Malgré tout, c’est une situation que l’on risque de rencontrer dans notre futur métier aussi bien en enseignement qu’en entreprise. Faut-il alors intégrer les différences culturelles dans l’enseignement et comment ? La laïcité de l’école permet justement d’accepter toutes les religions et les différences culturelles et non pas de les renier. De plus le programme, même s’il est obligatoire, ne doit en aucun cas obliger un élève à transgresser ses convictions religieuses. Surtout que l’élève ne fera pas obligatoirement sa carrière dans un établissement de type « français », il aura le choix de suivre ses convictions religieuses dans son travail une fois sorti de l’école. Il pourra alors travailler dans des restaurants halal ou encore à l’étranger comme par exemple à Dubaï qui propose de la restauration de luxe adaptée aux coutumes locales. C’est pourquoi un respect des croyances et de la liberté de conscience doit être appliqué par l’enseignant et par les élèves.

Pourtant, même si le but de la laïcité est d’accepter toutes les religions, elles sont censées être mises de côté au moment où l’on entre dans un établissement scolaire, afin de ne pas faire de différences entre les élèves. C’est dans ce but d’ailleurs que les signes distinctifs religieux sont interdits dans les établissements scolaires.

De plus, si le référentiel ne peut pas être adapté du fait des exigences du métier de connaître les différents produits à base d’alcool, et si l’élève n’est pas obligé de transgresser ses convictions mais que l’on doit au contraire les accepter du fait de la laïcité, nous pouvons nous demander si l’élève est à sa place dans une telle formation.

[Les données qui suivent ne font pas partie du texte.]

Lemma parse_members_print (ms : list (string * json)) :
  Forall (fun kv => reads_back kv.2) ms ->
  forallb (fun kv => wf kv.2) ms = true -> ms <> [] ->
  forall fuel rest,
  String.length (join_commas print_member ms) < fuel ->
  parse_members fuel (join_commas print_member ms +:+ String "}" rest)
  = Some (ms, rest).
Proof.
  induction 1 as [|[k x] ms Hx Hms IH]; [congruence |].
  cbn [forallb]. intros [Hwx Hwms]%andb_true_iff _ fuel rest Hfuel.
  destruct fuel as [|fuel]; [lia |]. rewrite parse_members_S.
  simpl in Hx, Hwx.
  destruct ms as [|y ms].
  - cbn [join_commas] in *. rewrite length_print_member in Hfuel.
    rewrite print_member_app. skip.
    cbn - [parse_chars parse_value skip_ws]. rewrite parse_chars_escape.
    cbn - [parse_chars parse_value skip_ws]. skip.
    cbn - [parse_chars parse_value skip_ws]. rewrite (Hx Hwx); [| lia | reflexivity].
    cbn - [skip_ws]. skip. reflexivity.
  - change (join_commas print_member ((k, x) :: y :: ms))
      with (print_member (k, x) +:+ "," +:+ join_commas print_member (y :: ms)) in *.
    rewrite length_append, length_print_member in Hfuel.
    rewrite length_append in Hfuel. cbn [String.length] in Hfuel.
    rewrite append_assoc, print_member_app. skip.
    cbn - [parse_chars parse_value parse_members join_commas skip_ws].
    rewrite parse_chars_escape.
    cbn - [parse_chars parse_value parse_members join_commas skip_ws]. skip.
    cbn - [parse_chars parse_value parse_members join_commas skip_ws].
    rewrite (Hx Hwx); [| lia | reflexivity].
    cbn - [parse_chars parse_value parse_members join_commas skip_ws]. skip.
    cbn - [parse_chars parse_value parse_members join_commas skip_ws].
    rewrite IH; [reflexivity | exact Hwms | congruence | lia].
Qed.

Mais ce serait on ne peut plus injuste de ne pas accepter un élève du fait de sa religion, mais également anti-pédagogique et surtout impossible d’un point de vue éthique. Puisque l’Éducation nationale prône l’égalité des chances, ce n’est donc pas envisageable. C’est pourquoi on les informe sur les obligations que comporte leur formation notamment concernant la manipulation d’alcool et de viande de porc.

Il n’existe pas de solution idéale à ce problème et nous n’avons que des compromis à proposer. Soit l’élève part avec un handicap pour l’examen puisqu’il ne déguste pas de boissons alcoolisées, soit l’élève se plie au règlement scolaire en mettant sa religion de côté du fait de son entrée dans l’établissement.

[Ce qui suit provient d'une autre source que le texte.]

Definition _handleWheel (this : Component) (event : MouseEvent)
  : completion Component :=
  let updatedZoom := updatedZoom this event in
  let updatedCenter := updatedCenter this event in
  if negb (_clampZoom updatedZoom === zoom (state this))%js then
    let z := _clampZoom updatedZoom in
    c ← _clampCenter this updatedCenter;
    mret (setState (fun s => set_center c (set_zoom z s)) this)
  else
    mret this.

Definition _handleKey (this : Component) (key : string)
  : completion Component :=
  e ← _getExtents (props this);
  if String.eqb key "w" then
    let updated := (zoom (state this) * num_of_Z 2)%js in
    mret (setState (set_zoom (_clampZoom updated)) this)
  else if String.eqb key "a" then
    let updated :=
      (center (state this)
       - ratio 1 20 * size e / zoom (state this))%js in
    c ← _clampCenter this updated;
    mret (setState (set_center c) this)
  else if String.eqb key "s" then
    let updated := (zoom (state this) / num_of_Z 2)%js in
    mret (setState (set_zoom (_clampZoom updated)) this)
  else if String.eqb key "d" then
    let updated :=
      (center (state this)
       + ratio 1 20 * size e / zoom (state this))%js in
    c ← _clampCenter this updated;
    mret (setState (set_center c) this)
  else
    mret this.

Definition _getLayout (this : Component) (m : RenderableMeasure)
  : Layout :=
  let centerOffset := center (state this) in
  let width :=
    Math_max
      (duration (measure m) * PX_PER_MS * zoom (state this)
       - BAR_X_GUTTER)%js
      (num_of_Z 0) in
  let height := BAR_HEIGHT in
  let x :=
    ((startTime (measure m) - centerOffset) * PX_PER_MS
     * zoom (state this)
     + viewportWidth (props this) / num_of_Z 2)%js in
  let y := (num_of_nat (stackIndex m) * (BAR_HEIGHT + BAR_Y_GUTTER))%js in
  {| width := width;
     height := height;
     x := x;
     y := y;
     inView :=
       negb ((x + width <? num_of_Z 0)%js
             || (viewportWidth (props this) <? x)%js) |}.

(** [_renderCanvas], as far as the component's own state goes: the map of
    rendered shapes is cleared and refilled with the layouts in view. *)
Definition _renderCanvas (this : Component) : Component :=
  if _canvas this then
    let renderableTrace := transformTrace (trace (props this)) in
    let shapes :=
      omap (fun m =>
              let layout := _getLayout this m in
              if inView layout then Some (layout, m) else None)
        renderableTrace in
    {| props := props this; state := state this;
       _canvas := _canvas this; _renderedShapes := shapes;
       _mouseX := _mouseX this; _mouseY := _mouseY this;
       _tooltip := _tooltip this |}
  else this.

Definition componentDidUpdate (this : Component) : Component :=
  match renderer (props this) with
  | canvas => _renderCanvas this
  | dom => this
  end.

(** The refs [_onCanvas] and [_onTooltip], set when the elements mount. *)
Definition _onCanvas (this : Component) (node : bool) : Component :=
  {| props := props this; state := state this;
     _canvas := node; _renderedShapes := _renderedShapes this;
     _mouseX := _mouseX this; _mouseY := _mouseY this;
     _tooltip := _tooltip this |}.

Definition _onTooltip (this : Component) (node : option Tooltip)
  : Component :=
  {| props := props this; state := state this;
     _canvas := _canvas this; _renderedShapes := _renderedShapes this;
     _mouseX := _mouseX this; _mouseY := _mouseY this;
     _tooltip := node |}.

Definition componentDidMount (this : Component) : Component :=
  match renderer (props this) with
  | canvas => _renderCanvas this
  | dom => this
  end.

End Component.

(** [storeValue]: the item written is [String(val)], which [parseFloat]
    reads back as [val] itself; with items represented by the number read
    from them, the write stores [val]. *)
Definition storeValue (localStorage : Storage) (name : string) (val : num)
  : Storage :=
  <[name := val]> localStorage.

(** The [window.onbeforeunload] handler installed by [componentDidMount]. *)
Definition onbeforeunload (this : Component) (localStorage : Storage)
  : Storage :=
  storeValue (storeValue localStorage "center" (center (state this)))
    "zoom" (zoom (state this)).

(** The test of [_getIntersectingMeasure]: the point lies within the
    rectangle, its border included. *)
Definition contains (l : Layout) (px py : num) : bool :=
  negb ((px <? x l)%js
        || (x l + width l <? px)%js
        || ((py <? y l)%js || (y l + height l <? py)%js)).

Definition DRAW_LIMIT : nat := 500.
Definition DRAW_MIN_PERCENT : num := ratio 3 10.

(** A bar of the DOM renderer: the [div] with [key] and [data-index] [key],
    placed by [bar] and labelled by [shown]. *)
Record DomBar : Type := {
  key : nat;
  bar : Layout;
  shown : RenderableMeasure;
}.

(** What [render] returns: the placeholder, the canvas element with its
    size, or the bars of the DOM renderer (one slot per measure, [None] for
    a measure that is not drawn) inside a container of [contentWidth],
    with the counter shown next to them. *)
Inductive View : Type :=
  | EmptyTrace
  | CanvasView (w h : num)
  | DomView (contentWidth : num) (bars : list (option DomBar)) (drawn : nat).

(** A measure the DOM renderer counts: in view and at least
    [DRAW_MIN_PERCENT] of the viewport wide. *)
Definition drawable (this : Component) (m : RenderableMeasure) : bool :=
  inView (_getLayout this m)
  && negb (width (_getLayout this m)
           <? viewportWidth (props this)
              * (DRAW_MIN_PERCENT / num_of_Z 100))%js.

(** The bounds the clamps enforce: the zoom within
    [[MIN_ZOOM, MAX_ZOOM]] and the center within the extents. *)
Definition viewport_ok (e : Extents) (s : State) : bool :=
  (MIN_ZOOM <=? zoom s)%js && (zoom s <=? MAX_ZOOM)%js
  && (startOffset e <=? center s)%js && (center s <=? endOffset e)%js.

(** What the user can do to the mounted component: the two range inputs,
    the two buttons, a click on a bar of the DOM renderer, the mouse and
    wheel events of the canvas, and a key press. *)
Inductive Action : Type :=
  | ChangeZoom (value : num)
  | ChangeCenter (value : num)
  | ClickLeft
  | ClickRight
  | ClickMeasure (index : nat)
  | MouseDown (event : MouseEvent)
  | MouseMove (event : MouseEvent)
  | MouseUp (event : MouseEvent)
  | Wheel (event : MouseEvent)
  | KeyPress (key : string).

3. Dimension réglementaire

Comme nous avons pu le constater ci-dessus, cela risque de mettre en difficulté l’élève puisque le texte du référentiel du CAP impose une épreuve d’analyse sensorielle du vin lors de l’examen final. Si l’élève n’est pas en mesure d’effectuer cette épreuve, il se met en danger en perdant des points pour l’obtention de son diplôme.

De plus, les textes de loi indiquent que l’école est laïque. Effectivement, un texte du Code de l’éducation a été rédigé dans ce but ainsi qu’une Charte de la laïcité. L’article III de la charte de la laïcité indique que : « La laïcité garantit la liberté de conscience à tous. Chacun est libre de croire ou de ne pas croire. Elle permet la libre expression de ses convictions, dans le respect de celles d’autrui et dans les limites de l’ordre public ». C’est pourquoi on peut dire que l’élève est libre de ses croyances et de ses convictions.

Cependant, l’article XII de cette même Charte nous révèle que « Les enseignements sont laïques. Afin de garantir aux élèves l’ouverture la plus objective possible à la diversité des visions du monde ainsi qu’à l’étendue et à la précision des savoirs, aucun sujet n’est a priori exclu du questionnement scientifique et pédagogique. Aucun élève ne peut invoquer une conviction religieuse ou politique pour contester à un enseignant le droit de traiter une question au programme ».

Le texte impose donc à l’élève de se plier au programme et surtout aux enseignements que le professeur lui inculque. Cela concerne également le référentiel du CAP et la présence de l’analyse sensorielle du vin ou de toute autre boisson alcoolisée.

Le règlement intérieur des lycées atteste obligatoirement de cette laïcité. De plus, celui du lycée en question exige des élèves de participer à toutes les activités éducatives : « C’est une obligation pour chaque élève de participer à toutes les activités correspondant à sa scolarité et d’accomplir toutes les tâches qui en découlent. L’assistance aux cours relève de la responsabilité des parents autant que de celle de l’élève ».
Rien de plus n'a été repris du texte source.